Would you please copy each line below that includes the string "slept"?

● ● ● ●

(** [QueueConsumerWorker.processNext()] *)
Definition processNext (s : S) : S * bool :=
  match qp_receive queueProvider (co_visibilityTimeoutMs options) s with
  | (s, Err _) => (s, false)
  | (s, Ok None) => (s, false)
  | (s, Ok (Some message)) => dispatch message s
  end.

(** ** [ResilientQueueConsumerWorker] *)

Record ResilientWorker := { consecutiveEmptyPolls : Z; w_lastSleepMs : Q }.

Definition newResilientWorker : ResilientWorker :=
  {| consecutiveEmptyPolls := 0; w_lastSleepMs := 0 |}.

Definition empty_poll (w : ResilientWorker) : ResilientWorker :=
  {| consecutiveEmptyPolls := consecutiveEmptyPolls w + 1; w_lastSleepMs := w_lastSleepMs w |}.

(** [ResilientQueueConsumerWorker.processNext()] *)
Definition resilientProcessNext (w : ResilientWorker) (s : S) : ResilientWorker * S * bool :=
  match qp_receive queueProvider (co_visibilityTimeoutMs options) s with
  | (s, Err _) => (empty_poll w, s, false)
  | (s, Ok None) => (empty_poll w, s, false)
  | (s, Ok (Some message)) =>
      let '(s, processed) := dispatch message s in
      (if processed then newResilientWorker else w, s, processed)
  end.

(** One round of [runLoop()]: the delay it sleeps, if any. *)
Definition resilientRound {E} (retryPolicy : RetryPolicyOptions E) (w : ResilientWorker) (s : S)
    : ResilientWorker * S * option Q :=
  let '(w, s, processed) := resilientProcessNext w s in
  if processed then (w, s, None)
  else
    let attempt := Z.max 0 (consecutiveEmptyPolls w - 1) in
    let sleepMs :=
      calculateNextSleep {| attempt := attempt; lastSleepMs := w_lastSleepMs w |} retryPolicy in
    ({| consecutiveEmptyPolls := consecutiveEmptyPolls w; w_lastSleepMs := sleepMs |}, s,
     Some sleepMs).

(** One round of the plain [runLoop()]. *)
Definition plainRound (pollIntervalMs : Q) (s : S) : S * option Q :=
  let '(s, processed) := processNext s in
  (s, if processed then None else Some pollIntervalMs).

(** [n] rounds and the delays between them. *)
Fixpoint resilientLoop {E} (retryPolicy : RetryPolicyOptions E) (rounds : nat)
    (w : ResilientWorker) (s : S) : ResilientWorker * S * list Q :=
  match rounds with
  | O => (w, s, [])
  | Datatypes.S rounds =>
      let '(w, s, slept) := resilientRound retryPolicy w s in
      let '(w, s, delays) := resilientLoop retryPolicy rounds w s in
      (w, s, match slept with Some d => d :: delays | None => delays end)
  end.

(** The state of a worker with a policy: its last delay is one it may sleep. *)
Definition worker_ok {E} (retryPolicy : RetryPolicyOptions E) (w : ResilientWorker) : Prop :=
  0 ≤ consecutiveEmptyPolls w ∧
  (w_lastSleepMs w == 0 \/ baseMs retryPolicy <= w_lastSleepMs w <= capMs retryPolicy)%Q.

Lemma resilientProcessNext_ok {E} (retryPolicy : RetryPolicyOptions E) w s :
  worker_ok retryPolicy w → worker_ok retryPolicy (resilientProcessNext w s).1.1.
Proof.
  intros [Hw Hs]. unfold resilientProcessNext.
  destruct (qp_receive _ _ _) as [s' [[message|]|]].
  - destruct (dispatch message s') as [s'' []]; cbn; split; try done; by left.
  - split; [cbn; lia|done].
  - split; [cbn; lia|done].
Qed.

(** The polling delays of the resilient worker stay within the policy's
    bounds: however the provider and the Function behave, each round either
    processes a message, sleeps nothing and resets the backoff, or sleeps between
    [baseMs] and [capMs]. *)
Theorem resilient_backoff {E} (retryPolicy : RetryPolicyOptions E) rounds w s :
  uniform_ok retryPolicy → (baseMs retryPolicy <= capMs retryPolicy)%Q → worker_ok retryPolicy w →
  let '(w', _, delays) := resilientLoop retryPolicy rounds w s in
  worker_ok retryPolicy w' ∧
  (length delays ≤ rounds)%nat ∧
  Forall (λ d, baseMs retryPolicy <= d /\ d <= capMs retryPolicy)%Q delays.
Proof.
  intros Hu Hb. revert w s. induction rounds as [|rounds IH]; intros w s Hw; [by split_and!|].
  cbn [resilientLoop]. unfold resilientRound.
  pose proof (resilientProcessNext_ok retryPolicy w s Hw) as Hw1.
  destruct (resilientProcessNext w s) as [[w1 s1] processed]. cbn [fst] in Hw1. destruct processed.
  - specialize (IH w1 s1 Hw1). destruct (resilientLoop retryPolicy rounds w1 s1) as [[w2 s2] delays].
    destruct IH as (H1 & H2 & H3). split_and!; [done|lia|done].
  - set (sleepMs := calculateNextSleep _ _).
    assert (baseMs retryPolicy <= sleepMs /\ sleepMs <= capMs retryPolicy)%Q as Hsl by by apply next_sleep_bounds.
    set (w' := {| consecutiveEmptyPolls := _ |}).
    assert (worker_ok retryPolicy w') as Hw'.
    { destruct Hw1 as [? _]. split; [done|]. right. exact Hsl. }
    specialize (IH w' s1 Hw'). destruct (resilientLoop retryPolicy rounds w' s1) as [[w2 s2] delays].
    destruct IH as (H1 & H2 & H3). split_and!; [done|cbn; lia|by constructor].
Qed.
End worker.

(** ** A worker between two SQLite queues

    The world holds the source queue, the dead letter queue given as
    [dlqProvider], the clock, the supply of generated ids and the record of the
    Function's invocations. *)

Section sqlite_world.
Context {V : Type} (JSON_stringify : V → jstr).

Record queue_world := {
  source : queue_db V;
  dlq : queue_db V;
  w_clock : Z;
  id_supply : nat → jstr;
  ids_used : nat;
  invocations : list (Z * V)
}.

Definition source_provider : QueueProvider queue_world V := {|
  qp_receive timeout w :=
    match receive (λ _, w_clock w) (Some timeout) (source w) with
    | Some (d, m) =>
        ({| source := d; dlq := dlq w; w_clock := w_clock w; id_supply := id_supply w;
            ids_used := ids_used w; invocations := invocations w |}, Ok m)
    | None => (w, Err PlainError)
    end;
  qp_send _ w := (w, Err PlainError);
  qp_ack id w :=
    ({| source := ack id (source w); dlq := dlq w; w_clock := w_clock w;
        id_supply := id_supply w; ids_used := ids_used w; invocations := invocations w |}, Ok tt)
|}.

Definition dlq_provider : QueueProvider queue_world V := {|
  qp_receive _ w := (w, Err PlainError);
  qp_send body w :=
    let '(d, r) := send JSON_stringify (id_supply w (ids_used w)) (w_clock w) body None (dlq w) in
    ({| source := source w; dlq := d; w_clock := w_clock w; id_supply := id_supply w;
        ids_used := S (ids_used w); invocations := invocations w |}, r);
  qp_ack _ w := (w, Err PlainError)
|}.

(** A Function that records its invocation and throws. *)
Definition failing_function (_ : jstr) (m : QueueMessage V) : stm queue_world exn unit := λ w,
  ({| source := source w; dlq := dlq w; w_clock := w_clock w; id_supply := id_supply w;
      ids_used := ids_used w; invocations := invocations w ++ [(msg_attempts m, msg_body m)] |},
   Err PlainError).

Definition at_time (now : Z) (w : queue_world) : queue_world :=
  {| source := source w; dlq := dlq w; w_clock := now; id_supply := id_supply w;
     ids_used := ids_used w; invocations := invocations w |}.

(** Rounds of the plain worker at the given times. *)
Definition rounds_at (options : ConsumerOptions queue_world V) (times : list Z) (w : queue_world)
    : queue_world :=
  fold_left (λ w now, (processNext source_provider failing_function options (at_time now w)).1) times w.

Definition poison_row (id : jstr) (body : V) (attempts : Z) (visible : Q) (expires : Q) : queue_row V :=
  {| q_id := id; q_body := body; q_attempts := attempts; visible_after := visible;
     is_dlq := false; q_expires_at := Some expires |}.

(** Rows that no round at the given times touches: other messages, in flight, delayed
    or dead letters, that do not expire meanwhile *)
Definition asleep (id : jstr) (times : list Z) (r : queue_row V) : Prop :=
  q_id r ≠ id ∧ Forall (λ now, receivable now r = false ∧ row_expired now r = false) times.

Lemma asleep_cons id now times rs :
  Forall (asleep id (now :: times)) rs →
  Forall (asleep id times) rs ∧ Forall (λ r, q_id r ≠ id ∧ receivable now r = false ∧ row_expired now r = false) rs.
Proof.
  intros Hrs. split; (eapply Forall_impl; [exact Hrs|]); intros r [Hid Ht]; apply Forall_cons in Ht as [Hn Ht];
    by split.
Qed.

(** Only the row in the middle is receivable. *)
Lemma first_visible_middle now l1 (p : queue_row V) l2 :
  receivable now p = true → Forall (λ r, receivable now r = false) (l1 ++ l2) →
  first_visible (receivable now) (l1 ++ p :: l2) = Some p.
Proof.
  intros Hp Hrs. destruct (first_visible _ _) as [r|] eqn:E.
  - apply first_visible_elem in E as (Hin & Hr & _). rewrite elem_of_app, elem_of_cons in Hin.
    assert (r = p ∨ r ∈ l1 ++ l2) as [->|Hin'] by (rewrite elem_of_app; tauto); [done|].
    eapply Forall_forall in Hrs; [|exact Hin']. cbn in Hrs. congruence.
  - rewrite first_visible_None in E. rewrite E in Hp; [done|]. apply elem_of_app. right. left.
Qed.

Lemma update_row_middle id f l1 (p : queue_row V) l2 :
  q_id p = id → Forall (λ r, q_id r ≠ id) (l1 ++ l2) →
  update_row id f (l1 ++ p :: l2) = l1 ++ f p :: l2.
Proof.
  intros Hp [H1 H2]%Forall_app. unfold update_row. rewrite fmap_app, fmap_cons, decide_True by done.
  assert (∀ l, Forall (λ r : queue_row V, q_id r ≠ id) l → (λ r, if decide (q_id r = id) then f r else r) <$> l = l) as Hl
    by (intros l; induction 1; cbn; [done|]; rewrite decide_False by done; by f_equal).
  by rewrite !Hl.
Qed.

Lemma purge_all now (rows : list (queue_row V)) : Forall (λ r, row_expired now r = false) rows → purgeExpired now rows = rows.
Proof. intros Hr. by apply filter_all. Qed.

(** One round on a queue whose other messages sleep. *)
Lemma poison_round options id body a visible expires now l1 l2 w :
  dlqProvider options = Some dlq_provider →
  messages (source w) = l1 ++ poison_row id body a visible expires :: l2 →
  Forall (λ r, q_id r ≠ id ∧ receivable now r = false ∧ row_expired now r = false) (l1 ++ l2) →
  (visible <= inject_Z now)%Q → (inject_Z now < expires)%Q → a + 1 ≤ maxReceives →
  utf8_length (JSON_stringify body) ≤ MAX_PAYLOAD_SIZE_BYTES →
  let w' := (processNext source_provider failing_function options (at_time now w)).1 in
  invocations w' = invocations w ++ [(a + 1, body)] ∧
  if co_maxReceives options <=? a + 1 then
    messages (source w') = l1 ++ l2 ∧
    q_body <$> messages (dlq w') = (q_body <$> messages (dlq w)) ++ [body]
  else
    messages (source w') =
      l1 ++ poison_row id body (a + 1) (fadd (inject_Z now) (co_visibilityTimeoutMs options)) expires :: l2 ∧
    dlq w' = dlq w.
Proof.
  intros Hdlq Hrows Hrest Hvis Hexp Ha Hsize. cbv zeta. unfold processNext. cbn [qp_receive source_provider].
  unfold receive. cbn [at_time source w_clock]. rewrite Hrows. cbn [receive_loop].
  assert (Forall (λ r : queue_row V, q_id r ≠ id) (l1 ++ l2)) as Hids by (eapply Forall_impl; [exact Hrest|]; by intros r (? & _)).
  rewrite purge_all.
  2:{ apply Forall_app in Hrest as [Hr1 Hr2]. apply Forall_app. split; [|constructor].
      - eapply Forall_impl; [exact Hr1|]. by intros r (_ & _ & ?).
      - unfold row_expired. cbn. by apply Qle_bool_false.
      - eapply Forall_impl; [exact Hr2|]. by intros r (_ & _ & ?). }
  rewrite first_visible_middle.
  2:{ unfold receivable. cbn [poison_row visible_after is_dlq]. by rewrite (proj2 (Qle_bool_iff _ _)). }
  2:{ eapply Forall_impl; [exact Hrest|]. by intros r (_ & ? & _). }
  cbn [poison_row q_attempts q_id q_body]. rewrite (proj2 (Z.ltb_ge maxReceives (a + 1))) by lia.
  rewrite update_row_middle by done.
  unfold dispatch, failing_function, take_row. cbn [q_id q_body q_attempts is_dlq q_expires_at invocations w_clock source dlq
    id_supply ids_used msg_attempts msg_body msg_id].
  destruct (co_maxReceives options <=? a + 1); [|done].
  rewrite Hdlq. unfold try_ignore. cbn [qp_send dlq_provider qp_ack source_provider].
  cbn [source dlq w_clock id_supply ids_used invocations set_messages messages].
  unfold send, st_bind, st_lift, throw_if. rewrite (proj2 (Z.ltb_ge _ _)) by lia.
  cbn [fst source dlq w_clock id_supply ids_used invocations set_messages messages].
  split; [done|]. split; [|by rewrite fmap_app].
  unfold ack. cbn [messages set_messages]. apply Forall_app in Hids as [H1 H2].
  rewrite filter_app, filter_cons, decide_False by (cbn; auto). by rewrite !filter_all.
Qed.

(** The times of the rounds: each after the visibility timeout of the previous
    one, all before the message expires. *)
Fixpoint spaced_times (timeout visible expires : Q) (times : list Z) : Prop :=
  match times with
  | [] => True
  | now :: times =>
      (visible <= inject_Z now)%Q ∧ (inject_Z now < expires)%Q ∧
      spaced_times timeout (fadd (inject_Z now) timeout) expires times
  end.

● ● ● ●

**Answer to this exercise**
      let '(w, s, slept) := resilientRound retryPolicy w s in
      (w, s, match slept with Some d => d :: delays | None => delays end)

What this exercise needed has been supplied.